O trabalho que realizo nas grandes empresas brasileiras realmente tem possibilitado ampliar a minha visão e dos executivos em relação a temas e dilemas cotidianos que ocorrem nas corporações quando o tema é diversidade. É um trabalho de ressignificar o nosso olhar, construindo novas percepções e empresas mais inclusivas.
Na temática LGBT, por exemplo, trago conceitos, informações, análises históricas, vivências pessoais. Enfim, uma gama de informações complexas, traduzidas de forma simplificada, para que os líderes e demais profissionais compreendam a diferença entre sexo biológico, expressão, orientação sexual, identidade de gênero e todas as ramificações da diversidade sexual.
Noto que no decorrer das atividades os profissionais se sentem sensibilizados. Empáticos e proativos.

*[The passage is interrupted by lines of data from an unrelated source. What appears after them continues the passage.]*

Lemma auto_mode_is_monotonic_witness :
  asked (run_plan Sim.root Sim.generator approve_then_auto three_files
           Sim.empty_disk)
    = [op_a; op_b]
  /\ filesCreated (executeGenerationPlan Sim.root Sim.generator
                     approve_then_auto three_files Sim.empty_disk).1
     = ["src/a.ts"; "src/c.ts"].
Proof.
  split; [|vm_compute; reflexivity].
  pose proof (auto_mode_is_monotonic Sim.root Sim.generator approve_then_auto
                three_files Sim.empty_disk [op_a] op_b [op_c]
                (world (after Sim.root Sim.generator approve_then_auto [op_a]
                          (after_setup three_files Sim.empty_disk))))
    as Hthm.
  destruct Hthm as (Hasked & _).
  - reflexivity.
  - vm_compute. reflexivity.
  - vm_compute. reflexivity.
  - rewrite Hasked. vm_compute. reflexivity.
Defined.

End ExecProps.

(** * More of the task ledger: progress, and what the operations keep *)

(** ** Progress ([getProgress], [calculateGroupProgress], [getTodoCount]) *)

Module Progress.
Import TodoManager.

Record TodoProgress : Type := Build_TodoProgress {
  total : nat;
  completed : nat;
  inProgress : nat;
  pending : nat;
  skipped : nat;
  blocked : nat;
  percentage : Z;
  estimatedTokensRemaining : Z
}.

Definition count (s : Status.t) (todos : list Todo.t) : nat :=
  length (filter (fun t => Todo.status t = s) todos).

(** [todo.estimatedTokens || 1000] *)
Definition tokensOrDefault (todo : Todo.t) : Z :=
  match Todo.estimatedTokens todo with
  | Some n => if (n =? 0)%Z then 1000 else n
  | None => 1000
  end.

Section Percent.
(** [Math.round((completed / total) * 100)]: a floating-point
    computation, taken as it comes. *)
Variable roundedPercent : nat -> nat -> Z.

(** The body that [getProgress] and [calculateGroupProgress] share. *)
Definition progressOf (todos : list Todo.t) : TodoProgress :=
  let total_ := length todos in
  let completed_ := count Status.completed todos in
  let remainingTodos :=
    filter (fun t => Todo.status t = Status.pending
                     \/ Todo.status t = Status.in_progress) todos in
  {| total := total_;
     completed := completed_;
     inProgress := count Status.in_progress todos;
     pending := count Status.pending todos;
     skipped := count Status.skipped todos;
     blocked := count Status.blocked todos;
     percentage :=
       if (0 <? total_)%nat then roundedPercent completed_ total_ else 0%Z;
     estimatedTokensRemaining :=
       foldl (fun sum todo => (sum + tokensOrDefault todo)%Z) 0%Z remainingTodos |}.

Definition calculateGroupProgress (group : TodoGroup.t) : TodoProgress :=
  progressOf (TodoGroup.todos group).

Definition getProgress (self : TodoManager.t) (groupId : option string)
  : TodoProgress :=
  let whole := progressOf (getAllTodos self) in
  match groupId with
  | Some gid =>
      if Js.truthy gid then
        match list_find (fun g => TodoGroup.id g = gid) (groups self) with
        | Some (_, g) => progressOf (TodoGroup.todos g)
        | None => progressOf []
        end
      else whole
  | None => whole
  end.
End Percent.

Definition getTodoCount (self : TodoManager.t) : nat :=
  length (filter (fun t => Todo.status t = Status.pending
                           \/ Todo.status t = Status.in_progress)
            (getAllTodos self)).

End Progress.

Module LedgerMore.
Import TodoManager Progress LedgerProps.

(** ** Counting *)

Lemma counts_partition (todos : list Todo.t) :
  length todos =
    (count Status.completed todos + count Status.in_progress todos
     + count Status.pending todos + count Status.skipped todos
     + count Status.blocked todos)%nat.
Proof.
  unfold count. induction todos as [|t todos IH]; [done|].
  rewrite !filter_cons. simpl. rewrite IH.
  destruct (Todo.status t);
    repeat match goal with |- context [decide ?P] => destruct (decide P) end;
    try done; simpl; lia.
Qed.

Lemma open_count (todos : list Todo.t) :
  length (filter (fun t => Todo.status t = Status.pending
                           \/ Todo.status t = Status.in_progress) todos)
  = (count Status.pending todos + count Status.in_progress todos)%nat.
Proof.
  unfold count. induction todos as [|t todos IH]; [done|].
  rewrite !filter_cons. simpl.
  destruct (Todo.status t) eqn:Hs;
    repeat match goal with |- context [decide ?P] => destruct (decide P) end;
    simpl; try lia; try tauto; try intuition congruence.
Qed.

(** X1. In every progress report the five status counts add up to the
    total, whichever group is asked for; the percentage is 0 when
    there is no todo; and [getTodoCount] is the number of pending plus
    the number of in-progress todos of the whole ledger. *)
Theorem progress_counts_add_up (roundedPercent : nat -> nat -> Z)
    (self : TodoManager.t) (groupId : option string) :
  let p := getProgress roundedPercent self groupId in
  total p = (completed p + inProgress p + pending p + skipped p + blocked p)%nat
  /\ (total p = 0%nat -> percentage p = 0%Z)
  /\ getTodoCount self
     = (pending (getProgress roundedPercent self None)
        + inProgress (getProgress roundedPercent self None))%nat.
Proof.
  assert (forall todos,
            total (progressOf roundedPercent todos)
            = (completed (progressOf roundedPercent todos)
               + inProgress (progressOf roundedPercent todos)
               + pending (progressOf roundedPercent todos)
               + skipped (progressOf roundedPercent todos)
               + blocked (progressOf roundedPercent todos))%nat
            /\ (total (progressOf roundedPercent todos) = 0%nat ->
                percentage (progressOf roundedPercent todos) = 0%Z)) as Hany.
  { intros todos. simpl. split; [apply counts_partition|].
    by intros ->. }
  intros p. split; [|split].
  - subst p. unfold getProgress.
    destruct groupId as [gid|]; [|apply Hany].
    destruct (Js.truthy gid); [|apply Hany].
    destruct (list_find _ (groups self)) as [[i g]|]; apply Hany.
  - subst p. unfold getProgress.
    destruct groupId as [gid|]; [|apply Hany].
    destruct (Js.truthy gid); [|apply Hany].
    destruct (list_find _ (groups self)) as [[i g]|]; apply Hany.
  - unfold getTodoCount. simpl. apply open_count.
Qed.

(** X2. Asking for the progress of a group id that no group has is not
    an error: the report is all zeros. *)
Theorem progress_of_unknown_group (roundedPercent : nat -> nat -> Z)
    (self : TodoManager.t) (gid : string) :
  gid <> "" ->
  gid ∉ (TodoGroup.id <$> groups self) ->
  getProgress roundedPercent self (Some gid)
    = Build_TodoProgress 0 0 0 0 0 0 0 0.
Proof.
  intros Hne Hnone. unfold getProgress.
  destruct gid as [|c gid]; [done|]. simpl.
  destruct (list_find _ (groups self)) as [[i g]|] eqn:Hf; [|done].
  apply list_find_Some in Hf as (Hi & Hid & _). destruct Hnone.
  rewrite <- Hid. apply list_elem_of_fmap_2. by eapply list_elem_of_lookup_2.
Qed.

Lemma progress_of_unknown_group_witness :
  getProgress (fun _ _ => 50%Z) finished_ledger (Some "nowhere")
    = Build_TodoProgress 0 0 0 0 0 0 0 0.
Proof.
  apply (progress_of_unknown_group (fun _ _ => 50%Z) finished_ledger "nowhere").
  - discriminate.
  - apply (bool_decide_eq_false_1
             ("nowhere" ∈ (TodoGroup.id <$> groups finished_ledger))).
    vm_compute. reflexivity.
Defined.

(** X3. When [updateTodoStatus] finds the id, it rewrites exactly one
    todo, the first of that id in ledger order, and nothing else: the
    todos before and after it, the ids and their order, the groups'
    ids and the current group are as they were.  What it returns is
    what the save returns. *)
Theorem updateTodoStatus_touches_one save now groupNow (self : TodoManager.t)
    (todoId : string) (status : Status.t) (a : option Z)
    (gi ti : nat) (g : TodoGroup.t) (t : Todo.t) :
  findTodo self todoId = Some (gi, ti, g, t) ->
  let run := updateTodoStatus save now groupNow todoId status a self in
  (exists pre post,
     getAllTodos self = pre ++ t :: post
     /\ getAllTodos run.2 = pre ++ set_status now status a t :: post
     /\ todoId ∉ (Todo.id <$> pre))
  /\ Todo.id <$> getAllTodos run.2 = Todo.id <$> getAllTodos self
  /\ TodoGroup.id <$> groups run.2 = TodoGroup.id <$> groups self
  /\ currentGroup run.2 = currentGroup self
  /\ run.1 = save run.2.
Proof.
  intros Hf run.
  assert (run.2 = with_groups self
            (<[gi := updateGroupStatus groupNow
                 (with_todos g (alter (set_status now status a) ti
                                      (TodoGroup.todos g)))]> (groups self)))
    as Hstate by apply (updateTodoStatus_state _ _ _ _ _ _ _ _ _ _ _ Hf).
  pose proof (findTodo_Some _ _ _ _ _ _ Hf) as (Hg & Ht & Hid).
  pose proof (getAllTodos_split self gi ti g t Hg Ht) as Hbefore.
  pose proof (getAllTodos_altered self gi ti g t (set_status now status a)
                _ Hg Ht
                (updateGroupStatus_todos groupNow
                   (with_todos g (alter (set_status now status a) ti
                                        (TodoGroup.todos g))))) as Hafter.
  rewrite <- Hstate in Hafter.
  split; [|split; [|split; [|split]]].
  - exists (before self gi ti g), (behind self gi ti g).
    split; [done|]. split; [done|].
    pose proof (find_from_first _ _ _ _ _ _ _ Hf) as Hfirst.
    by rewrite Nat.sub_0_r in Hfirst.
  - rewrite Hafter, Hbefore. by rewrite !fmap_app, !fmap_cons.
  - rewrite Hstate. simpl. apply list_eq. intros i.
    rewrite !list_lookup_fmap.
    destruct (decide (i = gi)) as [->|Hne].
    + rewrite list_lookup_insert_eq by (by eapply lookup_lt_Some).
      rewrite Hg. simpl. f_equal. unfold updateGroupStatus.
      repeat match goal with |- context [if ?b then _ else _] => destruct b end;
        reflexivity.
    + by rewrite list_lookup_insert_ne.
  - by rewrite Hstate.
  - subst run. unfold updateTodoStatus, mbind, M_bind, bind, get. simpl.
    rewrite Hf. reflexivity.
Qed.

O grande dilema, no entanto, surge na etapa de conclusão do treinamento que propositalmente inclui uma dinâmica com uma história simples, na qual o gestor que está sendo treinado, precisa se colocar na situação delicada e responder o que faria. A etapa é baseada em fatos reais, e enfatiza de forma realista algo que infelizmente muitos profissionais LGBTs continuam passando.
A história da dinâmica é simples. “Paulo (nome fictício), um funcionário homossexual, sentindo-se apoiado pelo Programa de Diversidade, assume para a equipe que é gay. Com base nisso, ele passa a escutar piadas toda vez que vai ao banheiro. Não dizem o nome dele, mas ele sabe que é com ele. E vai procurar você, gestor da área, para relatar o ocorrido.”
O interessante aqui é que por mais evidente que o caso seja, afinal, se 100% das vezes que o Paulo vai ao banheiro escuta piadas, há um comportamento generalizado, direcionado a ele ou não, mas que claramente o atinge.
Esse comportamento expressa LGBTfobia, o que jamais poderia ocorrer em nenhum local da sociedade, muito menos no ambiente de trabalho, regido por leis e normas internas e externas. No entanto, quase sempre o que temos nos treinamentos é uma leva de tentativas querendo justificar a história sem ajudar o Paulo. “Não seria vitimismo? A comunidade gay é muito vitimista”. “Agora não podemos mais brincar?”. “Minha vivência prévia com homossexuais é de que eles são promíscuos”. Respostas reais que tenho escutado nos treinamentos, mas transformado no momento em que conversamos em profundidade e de forma aberta com as lideranças.
Esta reação me possibilita demonstrar de inúmeras formas o quanto a postura LGBTfóbica, coloca em risco o negócio da empresa. E que diversidade não somente é a coisa certa a ser feita, como também blinda a empresa de fragilidades que podem colocar em risco sua imagem, reputação e a sua salubridade financeira.
Veja, na instância interna toda empresa tem um código de conduta e ética assinado por todo profissional que ingressa nos quadros funcionais, com normas antidiscriminatórias claras. E no cenário externo, apesar do desconhecimento do brasileiro médio em relação à legislação, lembro com mais ou menos sutileza que discriminação é crime. E que o profissional que se sente ofendido poderá a qualquer momento buscar caminhos legais.
Segundo a Organização Internacional do Trabalho (OIT), a discriminação trata-se de: “Toda distinção, exclusão ou preferência fundada na raça, cor, sexo, religião, opinião política, ascendência nacional ou origem social, que tenha por efeito destruir ou alterar a igualdade de oportunidades ou de tratamento em matéria de emprego ou profissão“.
Além disso, vale lembrar, que a valorização da diversidade é alavanca para performance e para vantagem competitiva nas empresas, segundo estudos relevantes.
No CEO Legacy, por exemplo, grupo do qual sou consultora consultiva de diversidade, e que é composto por um seleto grupo de CEOs que querem deixar um legado para o país, o tema LGBT+ é um dos focos centrais de nossas conversas. De forma que presidentes de empresas desse grupo têm se tornando diretamente sponsors e padrinhos da diversidade acompanhando de perto os avanços dentro da empresa para que possam contribuir e assegurar que casos como do Paulo, mencionado aqui, e outros milhares deixem de acontecer nas empresas.
O trabalho que estes CEOs estão assumindo é o de garantir que todos os profissionais terão igual oportunidade de trabalhar, performar e crescer na empresa, sem ter que lidar com barreiras impostas a outros profissionais na sua jornada.
Neste sentido, o que eu tenho co-construído são estratégias como os próprios treinamentos que garantem cada vez mais que os profissionais LGBT+ alcancem novos patamares em suas carreiras. Este é um movimento sem volta rumo a novos lugares, onde o que define o crescimento do profissional não serão mais barreiras e piadas impostas por colegas, mas, sim, o que cada um pode e quer chegar.